Description of the task
Would you output the entries below only from the line containing "Lemma rowDesc_trans (x" through the line containing "member's expenses of", exactly as they stand and with both ends included?

Given data
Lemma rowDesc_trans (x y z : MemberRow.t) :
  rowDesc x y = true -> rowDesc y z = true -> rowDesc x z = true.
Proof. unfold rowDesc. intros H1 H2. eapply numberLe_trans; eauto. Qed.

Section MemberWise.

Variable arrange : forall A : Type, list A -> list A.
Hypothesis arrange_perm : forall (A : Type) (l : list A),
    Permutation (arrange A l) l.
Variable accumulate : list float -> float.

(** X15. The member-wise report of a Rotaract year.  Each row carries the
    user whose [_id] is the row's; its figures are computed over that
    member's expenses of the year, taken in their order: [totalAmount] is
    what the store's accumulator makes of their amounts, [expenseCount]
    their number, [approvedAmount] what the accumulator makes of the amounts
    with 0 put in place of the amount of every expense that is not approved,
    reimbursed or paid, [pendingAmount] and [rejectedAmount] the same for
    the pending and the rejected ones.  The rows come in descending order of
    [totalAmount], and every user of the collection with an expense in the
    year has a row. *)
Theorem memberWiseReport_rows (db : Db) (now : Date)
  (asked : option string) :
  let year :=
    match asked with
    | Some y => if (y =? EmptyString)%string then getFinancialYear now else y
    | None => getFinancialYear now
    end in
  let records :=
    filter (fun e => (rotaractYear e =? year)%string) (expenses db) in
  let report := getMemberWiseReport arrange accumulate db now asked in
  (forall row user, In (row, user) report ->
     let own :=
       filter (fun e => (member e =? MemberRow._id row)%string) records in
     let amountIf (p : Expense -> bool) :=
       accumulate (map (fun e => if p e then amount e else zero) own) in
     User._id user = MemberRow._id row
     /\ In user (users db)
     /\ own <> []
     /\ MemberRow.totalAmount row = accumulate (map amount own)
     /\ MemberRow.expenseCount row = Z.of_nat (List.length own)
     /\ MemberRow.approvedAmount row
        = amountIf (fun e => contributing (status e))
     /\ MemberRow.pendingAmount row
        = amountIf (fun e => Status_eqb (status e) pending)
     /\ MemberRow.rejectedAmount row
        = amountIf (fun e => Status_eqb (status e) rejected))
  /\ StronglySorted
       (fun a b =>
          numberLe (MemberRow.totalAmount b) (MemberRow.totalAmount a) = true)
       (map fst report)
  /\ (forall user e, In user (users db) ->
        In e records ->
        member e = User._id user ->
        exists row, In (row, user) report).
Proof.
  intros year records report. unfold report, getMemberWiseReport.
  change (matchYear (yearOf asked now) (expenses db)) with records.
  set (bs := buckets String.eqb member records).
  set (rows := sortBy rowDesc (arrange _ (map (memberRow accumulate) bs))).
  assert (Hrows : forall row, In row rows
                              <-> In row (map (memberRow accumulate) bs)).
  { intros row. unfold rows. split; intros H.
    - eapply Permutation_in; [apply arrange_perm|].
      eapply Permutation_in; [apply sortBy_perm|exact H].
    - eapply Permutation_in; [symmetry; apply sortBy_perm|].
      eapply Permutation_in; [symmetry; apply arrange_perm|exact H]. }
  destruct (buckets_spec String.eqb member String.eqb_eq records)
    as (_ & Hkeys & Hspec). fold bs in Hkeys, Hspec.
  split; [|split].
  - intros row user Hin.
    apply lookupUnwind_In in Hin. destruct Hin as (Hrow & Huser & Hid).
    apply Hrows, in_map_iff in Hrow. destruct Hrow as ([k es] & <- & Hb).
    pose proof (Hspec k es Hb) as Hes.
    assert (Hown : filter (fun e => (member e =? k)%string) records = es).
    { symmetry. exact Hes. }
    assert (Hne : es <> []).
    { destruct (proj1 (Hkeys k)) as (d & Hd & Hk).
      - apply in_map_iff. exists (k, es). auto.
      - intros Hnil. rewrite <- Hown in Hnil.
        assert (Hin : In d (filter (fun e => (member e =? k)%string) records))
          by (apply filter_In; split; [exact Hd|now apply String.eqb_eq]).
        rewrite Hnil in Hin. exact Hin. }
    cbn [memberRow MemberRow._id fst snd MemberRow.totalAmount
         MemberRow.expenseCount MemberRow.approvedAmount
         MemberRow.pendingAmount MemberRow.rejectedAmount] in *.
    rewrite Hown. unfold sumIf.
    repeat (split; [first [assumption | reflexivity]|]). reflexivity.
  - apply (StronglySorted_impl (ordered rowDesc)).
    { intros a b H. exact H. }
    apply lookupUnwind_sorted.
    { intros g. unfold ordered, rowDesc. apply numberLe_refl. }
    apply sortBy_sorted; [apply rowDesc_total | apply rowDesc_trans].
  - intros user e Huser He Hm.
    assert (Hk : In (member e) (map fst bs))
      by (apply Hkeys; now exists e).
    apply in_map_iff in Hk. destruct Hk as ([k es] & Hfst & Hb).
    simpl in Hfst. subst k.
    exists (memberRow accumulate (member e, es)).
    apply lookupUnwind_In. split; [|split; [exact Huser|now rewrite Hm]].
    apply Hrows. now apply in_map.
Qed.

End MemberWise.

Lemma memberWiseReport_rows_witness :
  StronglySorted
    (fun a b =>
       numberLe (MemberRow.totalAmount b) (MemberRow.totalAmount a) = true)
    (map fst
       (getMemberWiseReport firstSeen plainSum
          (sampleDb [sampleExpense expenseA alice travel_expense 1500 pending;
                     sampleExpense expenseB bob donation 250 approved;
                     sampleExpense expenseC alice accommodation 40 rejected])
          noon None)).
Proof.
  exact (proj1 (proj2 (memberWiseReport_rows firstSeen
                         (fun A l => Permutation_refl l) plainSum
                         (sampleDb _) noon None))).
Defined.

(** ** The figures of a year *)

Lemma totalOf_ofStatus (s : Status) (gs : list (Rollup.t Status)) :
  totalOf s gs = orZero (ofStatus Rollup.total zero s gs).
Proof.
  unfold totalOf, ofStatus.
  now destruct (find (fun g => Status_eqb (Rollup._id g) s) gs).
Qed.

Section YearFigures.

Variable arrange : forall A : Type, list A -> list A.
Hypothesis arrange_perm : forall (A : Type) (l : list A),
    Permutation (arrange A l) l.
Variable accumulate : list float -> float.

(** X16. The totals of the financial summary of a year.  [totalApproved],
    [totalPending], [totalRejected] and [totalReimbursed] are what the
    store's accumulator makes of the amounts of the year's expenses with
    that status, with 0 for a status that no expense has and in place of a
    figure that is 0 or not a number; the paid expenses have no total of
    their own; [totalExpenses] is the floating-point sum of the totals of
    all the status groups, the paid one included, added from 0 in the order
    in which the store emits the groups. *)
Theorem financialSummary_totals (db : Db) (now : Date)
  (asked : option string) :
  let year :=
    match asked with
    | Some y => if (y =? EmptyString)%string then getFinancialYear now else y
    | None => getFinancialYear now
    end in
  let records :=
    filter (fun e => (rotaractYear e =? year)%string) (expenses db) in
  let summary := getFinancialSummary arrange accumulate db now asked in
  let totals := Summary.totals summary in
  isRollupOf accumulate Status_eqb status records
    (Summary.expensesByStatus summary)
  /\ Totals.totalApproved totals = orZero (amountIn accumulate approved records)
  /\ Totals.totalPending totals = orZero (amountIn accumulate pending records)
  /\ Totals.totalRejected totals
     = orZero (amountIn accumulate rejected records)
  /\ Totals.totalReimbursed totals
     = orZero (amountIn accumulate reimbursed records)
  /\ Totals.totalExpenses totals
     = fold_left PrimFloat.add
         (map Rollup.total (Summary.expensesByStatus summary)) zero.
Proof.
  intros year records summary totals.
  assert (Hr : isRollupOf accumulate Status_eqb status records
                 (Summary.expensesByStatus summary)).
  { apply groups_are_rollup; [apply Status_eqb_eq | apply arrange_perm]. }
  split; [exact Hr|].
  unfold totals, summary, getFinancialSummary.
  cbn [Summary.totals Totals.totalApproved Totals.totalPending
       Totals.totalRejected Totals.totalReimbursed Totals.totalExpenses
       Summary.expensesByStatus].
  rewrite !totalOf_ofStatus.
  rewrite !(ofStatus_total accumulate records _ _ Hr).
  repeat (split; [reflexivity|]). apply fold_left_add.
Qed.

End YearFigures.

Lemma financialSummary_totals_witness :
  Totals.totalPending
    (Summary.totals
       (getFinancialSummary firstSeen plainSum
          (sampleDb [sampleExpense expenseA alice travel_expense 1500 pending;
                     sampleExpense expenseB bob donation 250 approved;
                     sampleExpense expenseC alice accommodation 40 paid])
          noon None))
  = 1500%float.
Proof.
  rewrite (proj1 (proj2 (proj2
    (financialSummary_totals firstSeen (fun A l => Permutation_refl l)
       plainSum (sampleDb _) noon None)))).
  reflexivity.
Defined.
--
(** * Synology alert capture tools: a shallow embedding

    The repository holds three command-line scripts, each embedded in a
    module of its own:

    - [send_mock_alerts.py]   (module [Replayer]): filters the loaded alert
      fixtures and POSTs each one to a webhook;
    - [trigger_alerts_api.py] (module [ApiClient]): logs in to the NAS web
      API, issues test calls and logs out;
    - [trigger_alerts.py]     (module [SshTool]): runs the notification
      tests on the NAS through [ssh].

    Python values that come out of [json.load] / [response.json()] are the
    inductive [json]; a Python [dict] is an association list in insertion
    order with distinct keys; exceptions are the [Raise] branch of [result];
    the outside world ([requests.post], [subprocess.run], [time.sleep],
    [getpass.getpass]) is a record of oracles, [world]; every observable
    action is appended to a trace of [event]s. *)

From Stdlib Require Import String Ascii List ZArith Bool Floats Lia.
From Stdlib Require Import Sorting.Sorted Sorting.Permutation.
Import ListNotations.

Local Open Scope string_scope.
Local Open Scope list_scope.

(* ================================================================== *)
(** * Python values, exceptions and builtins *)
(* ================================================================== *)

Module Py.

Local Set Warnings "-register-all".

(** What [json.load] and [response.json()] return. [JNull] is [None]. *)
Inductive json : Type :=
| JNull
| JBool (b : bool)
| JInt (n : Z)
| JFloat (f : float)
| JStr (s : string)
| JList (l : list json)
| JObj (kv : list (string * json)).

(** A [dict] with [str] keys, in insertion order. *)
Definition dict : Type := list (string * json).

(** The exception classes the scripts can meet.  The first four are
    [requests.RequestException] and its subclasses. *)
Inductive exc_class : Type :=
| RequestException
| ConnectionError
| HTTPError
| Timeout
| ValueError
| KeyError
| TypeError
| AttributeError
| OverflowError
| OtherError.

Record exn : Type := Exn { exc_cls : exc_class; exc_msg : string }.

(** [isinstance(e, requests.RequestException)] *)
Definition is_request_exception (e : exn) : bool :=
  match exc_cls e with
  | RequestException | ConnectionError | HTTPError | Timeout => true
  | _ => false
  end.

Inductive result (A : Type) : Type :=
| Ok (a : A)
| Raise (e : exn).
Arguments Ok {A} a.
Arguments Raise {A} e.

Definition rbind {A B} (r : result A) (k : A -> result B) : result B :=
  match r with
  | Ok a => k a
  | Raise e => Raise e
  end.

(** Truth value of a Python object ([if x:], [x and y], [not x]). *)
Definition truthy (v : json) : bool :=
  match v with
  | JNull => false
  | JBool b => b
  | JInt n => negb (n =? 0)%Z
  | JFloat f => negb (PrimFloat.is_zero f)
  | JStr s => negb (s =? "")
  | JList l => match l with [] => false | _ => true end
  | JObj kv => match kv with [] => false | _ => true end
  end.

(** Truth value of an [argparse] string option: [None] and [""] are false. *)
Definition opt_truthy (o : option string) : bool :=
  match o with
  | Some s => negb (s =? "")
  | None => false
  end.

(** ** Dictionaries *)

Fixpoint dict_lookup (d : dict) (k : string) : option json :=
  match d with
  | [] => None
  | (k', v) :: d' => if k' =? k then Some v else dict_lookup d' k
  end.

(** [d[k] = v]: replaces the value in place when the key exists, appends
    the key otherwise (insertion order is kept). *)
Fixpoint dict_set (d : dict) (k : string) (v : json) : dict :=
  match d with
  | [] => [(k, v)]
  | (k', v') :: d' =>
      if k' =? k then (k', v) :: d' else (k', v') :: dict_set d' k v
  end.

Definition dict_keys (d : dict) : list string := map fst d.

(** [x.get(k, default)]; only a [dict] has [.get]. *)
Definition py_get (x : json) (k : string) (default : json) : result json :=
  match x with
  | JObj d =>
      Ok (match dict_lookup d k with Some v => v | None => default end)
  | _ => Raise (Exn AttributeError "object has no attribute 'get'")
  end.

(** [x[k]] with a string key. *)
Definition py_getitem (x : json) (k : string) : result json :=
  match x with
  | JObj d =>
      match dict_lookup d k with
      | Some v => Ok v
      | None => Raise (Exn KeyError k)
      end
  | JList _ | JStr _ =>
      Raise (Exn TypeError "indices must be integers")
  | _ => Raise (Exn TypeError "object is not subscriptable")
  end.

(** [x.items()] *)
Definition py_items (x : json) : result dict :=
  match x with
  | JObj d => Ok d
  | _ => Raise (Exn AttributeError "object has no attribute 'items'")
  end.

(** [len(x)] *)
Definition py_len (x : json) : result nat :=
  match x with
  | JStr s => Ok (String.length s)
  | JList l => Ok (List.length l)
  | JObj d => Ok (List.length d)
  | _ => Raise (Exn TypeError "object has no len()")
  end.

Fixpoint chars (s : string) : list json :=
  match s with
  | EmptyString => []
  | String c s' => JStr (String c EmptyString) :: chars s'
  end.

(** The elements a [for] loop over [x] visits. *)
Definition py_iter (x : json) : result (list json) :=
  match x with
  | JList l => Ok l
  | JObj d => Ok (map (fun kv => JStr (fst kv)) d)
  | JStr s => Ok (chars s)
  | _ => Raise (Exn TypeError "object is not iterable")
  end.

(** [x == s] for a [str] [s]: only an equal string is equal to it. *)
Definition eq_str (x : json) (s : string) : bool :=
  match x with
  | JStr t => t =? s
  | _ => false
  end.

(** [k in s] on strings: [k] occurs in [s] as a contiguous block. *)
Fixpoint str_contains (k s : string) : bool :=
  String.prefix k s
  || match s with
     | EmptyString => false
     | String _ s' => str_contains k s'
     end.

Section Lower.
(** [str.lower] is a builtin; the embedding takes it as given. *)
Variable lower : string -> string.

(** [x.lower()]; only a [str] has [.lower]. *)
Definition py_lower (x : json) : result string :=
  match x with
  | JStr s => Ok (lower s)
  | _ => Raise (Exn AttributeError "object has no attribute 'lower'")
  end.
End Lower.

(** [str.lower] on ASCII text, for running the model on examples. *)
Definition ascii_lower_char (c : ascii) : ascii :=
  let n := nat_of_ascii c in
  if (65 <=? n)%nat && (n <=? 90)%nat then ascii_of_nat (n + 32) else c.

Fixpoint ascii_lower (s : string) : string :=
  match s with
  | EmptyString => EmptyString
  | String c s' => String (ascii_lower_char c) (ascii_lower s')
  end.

Output below
Lemma rowDesc_trans (x y z : MemberRow.t) :
  rowDesc x y = true -> rowDesc y z = true -> rowDesc x z = true.
Proof. unfold rowDesc. intros H1 H2. eapply numberLe_trans; eauto. Qed.

Section MemberWise.

Variable arrange : forall A : Type, list A -> list A.
Hypothesis arrange_perm : forall (A : Type) (l : list A),
    Permutation (arrange A l) l.
Variable accumulate : list float -> float.

(** X15. The member-wise report of a Rotaract year.  Each row carries the
    user whose [_id] is the row's; its figures are computed over that
    member's expenses of the year, taken in their order: [totalAmount] is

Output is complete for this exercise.